== Segment start ==

(* ===== verification/Bits.v ===== *)
(** * Bitmap scanning and bit operations

    [kernel/find_bits.c] (the ext2 allocator's bitmap scan) and the inline
    functions of [kernel/bitops.h]. A bitmap of [find_next_zero_bit] is the
    list of its 64-bit words; the byte-addressed bitmaps of [bitops.h] are byte
    lists, of which the atomic operations access one 32-bit word. *)
From S2P Require Import Prelude.

Definition BITS_PER_LONG : Z := 64.

(** [riscv_ctzl]: the loop runs at most 64 times on a non-zero word. *)
Fixpoint riscv_ctzl_loop (fuel : nat) (x r : Z) : outcome Z :=
  if Z.land x 1 =? 0 then
    match fuel with
    | O => OutOfFuel
    | S fuel => riscv_ctzl_loop fuel (Z.shiftr x 1) (r + 1)
    end
  else Ret r.

Definition riscv_ctzl (x : Z) : outcome Z :=
  if x =? 0 then Ret 64 else riscv_ctzl_loop 64 x 0.

(** The scanning loop of [find_next_zero_bit], entered with the inverted word
    in [word]; one unit of fuel per word of the bitmap. *)
Fixpoint find_zero_loop (fuel : nat) (addr : list Z) (size idx word : Z) : outcome Z :=
  if negb (word =? 0) then
    outcome_bind (riscv_ctzl word) (λ bit,
      let res := u64 (idx * BITS_PER_LONG + bit) in
      Ret (if res <? size then res else size))
  else
    let idx := u64 (idx + 1) in
    if size <=? u64 (idx * BITS_PER_LONG) then Ret size
    else
      match fuel with
      | O => OutOfFuel
      | S fuel =>
          match addr !! Z.to_nat idx with
          | None => Fault
          | Some w => find_zero_loop fuel addr size idx (u64 (Z.lnot w))
          end
      end.

Definition find_next_zero_bit (addr : list Z) (size offset : Z) : outcome Z :=
  if size <=? offset then Ret size
  else
    let idx := offset / BITS_PER_LONG in
    let bitpos := offset mod BITS_PER_LONG in
    match addr !! Z.to_nat idx with
    | None => Fault
    | Some w =>
        let word := Z.land (u64 (Z.lnot w)) (u64 (Z.shiftl (u64 (-1)) bitpos)) in
        find_zero_loop (length addr) addr size idx word
    end.

(** [generic_ffs]: [int] arithmetic, the right shifts are arithmetic. *)
Definition ffs_step (mask k : Z) (xr : Z * Z) : Z * Z :=
  let '(x, r) := xr in
  if Z.land x mask =? 0 then (Z.shiftr x k, r + k) else (x, r).

Definition generic_ffs (x : Z) : Z :=
  if x =? 0 then 0
  else
    let xr := ffs_step 0xffff 16 (x, 1) in
    let xr := ffs_step 0xff 8 xr in
    let xr := ffs_step 0xf 4 xr in
    let xr := ffs_step 3 2 xr in
    let xr := ffs_step 1 1 xr in
    xr.2.

(** [generic_fls]: the masks are [unsigned], so each test is on the 32-bit
    pattern of [x]; a left shift keeps 32 bits. *)
Definition fls_step (mask k : Z) (xr : Z * Z) : Z * Z :=
  let '(x, r) := xr in
  if Z.land (u32 x) mask =? 0 then (s32 (Z.shiftl x k), r - k) else (x, r).

Definition generic_fls (x : Z) : Z :=
  if x =? 0 then 0
  else
    let xr := fls_step 0xffff0000 16 (x, 32) in
    let xr := fls_step 0xff000000 8 xr in
    let xr := fls_step 0xf0000000 4 xr in
    let xr := fls_step 0xc0000000 2 xr in
    let xr := fls_step 0x80000000 1 xr in
    xr.2.

Definition __ilog2_u32 (n : Z) : Z := generic_fls (s32 n) - 1.

(** [test_bit] reads one byte of the bitmap. *)
Definition test_bit (nr : Z) (addr : bytes) : option Z :=
  match addr !! Z.to_nat (nr / 8) with
  | None => None
  | Some p => Some (Z.land (Z.shiftr p (nr mod 8)) 1)
  end.

(** The atomic operations: one [amoor.w]/[amoand.w] on the 32-bit word that
    holds bit [nr]; the result is whether the bit was set, and the memory. *)
Definition load32 (mem : bytes) (off : Z) : option Z :=
  match sub_bytes mem off 4 with Some l => Some (le_val l) | None => None end.
Definition store32 (mem : bytes) (off v : Z) : option bytes := blit mem off (le_bytes 4 v).

Definition test_and_set_bit (nr : Z) (mem : bytes) : option (bool * bytes) :=
  let mask := u32 (Z.shiftl 1 (nr mod 32)) in
  let p := 4 * (nr / 32) in
  match load32 mem p with
  | None => None
  | Some old =>
      match store32 mem p (Z.lor old mask) with
      | None => None
      | Some mem' => Some (negb (Z.land old mask =? 0), mem')
      end
  end.

Definition test_and_clear_bit (nr : Z) (mem : bytes) : option (bool * bytes) :=
  let mask := u32 (Z.shiftl 1 (nr mod 32)) in
  let p := 4 * (nr / 32) in
  match load32 mem p with
  | None => None
  | Some old =>
      match store32 mem p (Z.land old (u32 (Z.lnot mask))) with
      | None => None
      | Some mem' => Some (negb (Z.land old mask =? 0), mem')
      end
  end.

(** ** Correctness *)

(** Bit [i] of a bitmap of 64-bit words. *)
Definition bit_of (addr : list Z) (i : Z) : bool :=
  Z.testbit (nth (Z.to_nat (i / 64)) addr 0) (i mod 64).

(** [i] is the lowest set bit of [x]. *)
Definition lowest_bit (x i : Z) : Prop :=
  0 <= i ∧ Z.testbit x i = true ∧ ∀ j, 0 <= j < i → Z.testbit x j = false.

Lemma lowest_bit_below x (n : nat) :
  (∃ i, lowest_bit x i ∧ i < Z.of_nat n) ∨
  (∀ j, 0 <= j < Z.of_nat n → Z.testbit x j = false).
Proof.
  induction n as [|n [(i & Hi & Hlt)|IH]].
  - right. lia.
  - left. exists i. split; [done|lia].
  - destruct (Z.testbit x (Z.of_nat n)) eqn:E.
    + left. exists (Z.of_nat n). split; [|lia]. split_and!; [lia|done|done].
    + right. intros j Hj. destruct (decide (j = Z.of_nat n)) as [->|]; [done|].
      apply IH. lia.
Qed.

Lemma lowest_bit_exists w x :
  0 <= w → in_range w x → x ≠ 0 → ∃ i, lowest_bit x i ∧ i < w.
Proof.
  intros Hw Hx Hnz.
  destruct (lowest_bit_below x (Z.to_nat w)) as [(i & Hi & Hlt)|H].
  { exists i. split; [done|lia]. }
  destruct Hnz. apply Z.bits_inj_0. intros j.
  destruct (Z_lt_le_dec j 0); [by rewrite Z.testbit_neg_r by lia|].
  destruct (Z_lt_le_dec j w); [apply H; lia|].
  rewrite <- (Z.mod_small x (2 ^ w)) by done. apply Z.mod_pow2_bits_high. lia.
Qed.

Lemma lowest_bit_unique x i j : lowest_bit x i → lowest_bit x j → i = j.
Proof.
  intros (Hi & Hbi & Hli) (Hj & Hbj & Hlj).
  destruct (Z.lt_trichotomy i j) as [H|[H|H]]; [|done|].
  - rewrite Hlj in Hbi by lia. done.
  - rewrite Hli in Hbj by lia. done.
Qed.

(** Masking by [2^k - 1] tests the bits below [k]; shifting them out moves the
    lowest set bit down by [k]. *)
Lemma lowest_bit_land x i k :
  0 <= k → lowest_bit x i → (Z.land x (Z.ones k) =? 0) = (k <=? i).
Proof.
  intros Hk (Hi & Hb & Hl). destruct (Z.leb_spec k i).
  - apply Z.eqb_eq, Z.bits_inj'. intros j Hj. rewrite Z.land_spec, Z.bits_0.
    destruct (Z_lt_le_dec j k); [by rewrite Hl by lia|].
    rewrite Z.ones_spec_high by lia. apply andb_false_r.
  - apply Z.eqb_neq. intros H0. assert (Z.testbit (Z.land x (Z.ones k)) i = false) as E.
    { by rewrite H0, Z.bits_0. }
    rewrite Z.land_spec, Z.ones_spec_low, Hb in E by lia. done.
Qed.

Lemma lowest_bit_shiftr x i k :
  0 <= k <= i → lowest_bit x i → lowest_bit (Z.shiftr x k) (i - k).
Proof.
  intros Hk (Hi & Hb & Hl). split_and!; [lia| |].
  - rewrite Z.shiftr_spec by lia. by replace (i - k + k) with i by lia.
  - intros j Hj. rewrite Z.shiftr_spec by lia. apply Hl. lia.
Qed.

Lemma riscv_ctzl_loop_spec fuel x r i :
  lowest_bit x i → i <= Z.of_nat fuel → riscv_ctzl_loop fuel x r = Ret (r + i).
Proof.
  revert x r i. induction fuel as [|fuel IH]; intros x r i Hx Hf;
    pose proof (lowest_bit_land x i 1 ltac:(lia) Hx) as Hm; change (Z.ones 1) with 1 in Hm;
    cbn [riscv_ctzl_loop]; rewrite Hm; destruct (Z.leb_spec 1 i).
  - lia.
  - destruct Hx as [? _]. by replace i with 0 by lia; rewrite Z.add_0_r.
  - rewrite (IH _ _ (i - 1)); [f_equal; lia| |lia]. apply lowest_bit_shiftr; [lia|done].
  - destruct Hx as [? _]. by replace i with 0 by lia; rewrite Z.add_0_r.
Qed.

Lemma riscv_ctzl_spec x i : in_range 64 x → lowest_bit x i → riscv_ctzl x = Ret i.
Proof.
  intros Hx Hi. unfold riscv_ctzl. destruct (Z.eqb_spec x 0) as [->|Hnz].
  { destruct Hi as (_ & Hb & _). by rewrite Z.bits_0 in Hb. }
  destruct (lowest_bit_exists 64 x) as (j & Hj & Hlt); [lia|done..|].
  rewrite (lowest_bit_unique x i j) in * by done.
  by rewrite (riscv_ctzl_loop_spec _ _ _ j) by (done || lia).
Qed.

(** What a scan from [offset] must return. *)
Definition next_zero (addr : list Z) (size offset r : Z) : Prop :=
  offset <= r <= size ∧ (∀ i, offset <= i < r → bit_of addr i = true) ∧
  (r < size → bit_of addr r = false).

(** The invariant of the scan: [word] shows the clear bits of word [idx] at or
    after [offset], and every bit between [offset] and that word is set. *)
Definition scan_inv (addr : list Z) (size offset idx word : Z) : Prop :=
  0 <= idx ∧ idx * 64 < size ∧ offset < (idx + 1) * 64 ∧ in_range 64 word ∧
  (∀ j, 0 <= j < 64 → Z.testbit word j =
     negb (bit_of addr (idx * 64 + j)) && (offset <=? idx * 64 + j)) ∧
  (∀ i, offset <= i < idx * 64 → bit_of addr i = true).

Lemma bit_of_word addr idx j w :
  0 <= idx → 0 <= j < 64 → addr !! Z.to_nat idx = Some w →
  bit_of addr (idx * 64 + j) = Z.testbit w j.
Proof.
  intros Hi Hj Hw. unfold bit_of.
  rewrite Z.div_add_l, (Z.div_small j), Z.add_0_r by lia.
  rewrite Z.add_comm, Z_mod_plus_full, Z.mod_small by lia.
  by rewrite (nth_lookup_Some _ _ _ _ Hw).
Qed.

Lemma lnot_word_testbit w j :
  0 <= j < 64 → Z.testbit (u64 (Z.lnot w)) j = negb (Z.testbit w j).
Proof.
  intros Hj. rewrite wrap_testbit, bool_decide_eq_true_2 by lia. by rewrite Z.lnot_spec by lia.
Qed.

Lemma scan_word addr size offset idx word :
  scan_inv addr size offset idx word → word = 0 →
  ∀ i, offset <= i < (idx + 1) * 64 → bit_of addr i = true.
Proof.
  intros (Hi & Hs & Ho & Hr & Hw & Hpre) -> i Hoff.
  destruct (Z_lt_le_dec i (idx * 64)); [apply Hpre; lia|].
  specialize (Hw (i - idx * 64) ltac:(lia)). rewrite Z.bits_0 in Hw.
  replace (idx * 64 + (i - idx * 64)) with i in Hw by lia.
  destruct (bit_of addr i); [done|]. simpl in Hw. lia.
Qed.

Lemma find_zero_loop_spec addr size offset fuel idx word :
  size <= 64 * Z.of_nat (length addr) → size + 64 <= 2 ^ 64 → 0 <= offset < size →
  scan_inv addr size offset idx word → Z.of_nat (length addr) <= Z.of_nat fuel + idx →
  ∃ r, find_zero_loop fuel addr size idx word = Ret r ∧ next_zero addr size offset r.
Proof.
  intros Hsz Hov Hoff. revert idx word.
  induction fuel as [|fuel IH]; intros idx word Hinv Hf;
    pose proof Hinv as (Hi & Hs & Ho & Hr & Hw & Hpre); [lia|].
  cbn [find_zero_loop]. unfold BITS_PER_LONG. destruct (Z.eqb_spec word 0) as [Hz|Hz]; cbn [negb].
  - pose proof (scan_word _ _ _ _ _ Hinv Hz) as Hall.
    rewrite (wrap_small 64 (idx + 1)) by (unfold in_range; lia).
    destruct (Z_le_gt_dec size ((idx + 1) * 64)) as [Hend|Hmore].
    + exists size. split; [|split_and!; [lia..| |lia]; intros i ?; apply Hall; lia].
      rewrite wrap_small by (unfold in_range; lia).
      by destruct (Z.leb_spec size ((idx + 1) * 64)); [|lia].
    + rewrite wrap_small by (unfold in_range; lia).
      destruct (Z.leb_spec size ((idx + 1) * 64)); [lia|].
      destruct (lookup_lt_is_Some_2 addr (Z.to_nat (idx + 1))) as [w Hwd]; [lia|].
      rewrite Hwd. apply IH; [|lia].
      split_and!; [lia..|apply wrap_range; lia| |done].
      intros j Hj. rewrite lnot_word_testbit, (bit_of_word _ _ _ w) by (done || lia).
      destruct (Z.leb_spec offset ((idx + 1) * 64 + j)); [by rewrite andb_true_r|lia].
  - destruct (lowest_bit_exists 64 word) as (b & Hb & Hlt); [lia|done..|].
    rewrite (riscv_ctzl_spec _ b) by done. cbn [outcome_bind].
    destruct Hb as (Hb0 & Hbt & Hbl).
    rewrite Hw in Hbt by lia. apply andb_true_iff in Hbt as [Hclr Hge%Z.leb_le].
    rewrite wrap_small by (unfold in_range; lia).
    assert (∀ i, offset <= i < idx * 64 + b → bit_of addr i = true) as Hall.
    { intros i Hib. destruct (Z_lt_le_dec i (idx * 64)); [apply Hpre; lia|].
      specialize (Hbl (i - idx * 64) ltac:(lia)). rewrite Hw in Hbl by lia.
      replace (idx * 64 + (i - idx * 64)) with i in Hbl by lia.
      destruct (bit_of addr i); [done|]. simpl in Hbl. lia. }
    destruct (Z.ltb_spec (idx * 64 + b) size).
    + eexists. split; [done|]. split_and!; [lia..|done|]. intros _.
      by destruct (bit_of addr (idx * 64 + b)).
    + exists size. split; [done|]. split_and!; [lia..| |lia].
      intros i Hib. apply Hall. lia.
Qed.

== Segment end ==

- **What is needed**
Copy out only the lines of the records above from the one with "let xr := ffs_step 0xf 4 xr in" through the one with "Definition test_and_clear_bit (nr", exactly as they stand, both included.

- **Task response**
    let xr := ffs_step 0xf 4 xr in
    let xr := ffs_step 3 2 xr in
    let xr := ffs_step 1 1 xr in
    xr.2.

(** [generic_fls]: the masks are [unsigned], so each test is on the 32-bit
    pattern of [x]; a left shift keeps 32 bits. *)
Definition fls_step (mask k : Z) (xr : Z * Z) : Z * Z :=
  let '(x, r) := xr in
  if Z.land (u32 x) mask =? 0 then (s32 (Z.shiftl x k), r - k) else (x, r).

Definition generic_fls (x : Z) : Z :=
  if x =? 0 then 0
  else
    let xr := fls_step 0xffff0000 16 (x, 32) in
    let xr := fls_step 0xff000000 8 xr in
    let xr := fls_step 0xf0000000 4 xr in
    let xr := fls_step 0xc0000000 2 xr in
    let xr := fls_step 0x80000000 1 xr in
    xr.2.

Definition __ilog2_u32 (n : Z) : Z := generic_fls (s32 n) - 1.

(** [test_bit] reads one byte of the bitmap. *)
Definition test_bit (nr : Z) (addr : bytes) : option Z :=
  match addr !! Z.to_nat (nr / 8) with
  | None => None
  | Some p => Some (Z.land (Z.shiftr p (nr mod 8)) 1)
  end.

(** The atomic operations: one [amoor.w]/[amoand.w] on the 32-bit word that
    holds bit [nr]; the result is whether the bit was set, and the memory. *)
Definition load32 (mem : bytes) (off : Z) : option Z :=
  match sub_bytes mem off 4 with Some l => Some (le_val l) | None => None end.
Definition store32 (mem : bytes) (off v : Z) : option bytes := blit mem off (le_bytes 4 v).

Definition test_and_set_bit (nr : Z) (mem : bytes) : option (bool * bytes) :=
  let mask := u32 (Z.shiftl 1 (nr mod 32)) in
  let p := 4 * (nr / 32) in
  match load32 mem p with
  | None => None
  | Some old =>
      match store32 mem p (Z.lor old mask) with
      | None => None
      | Some mem' => Some (negb (Z.land old mask =? 0), mem')
      end
  end.

Definition test_and_clear_bit (nr : Z) (mem : bytes) : option (bool * bytes) :=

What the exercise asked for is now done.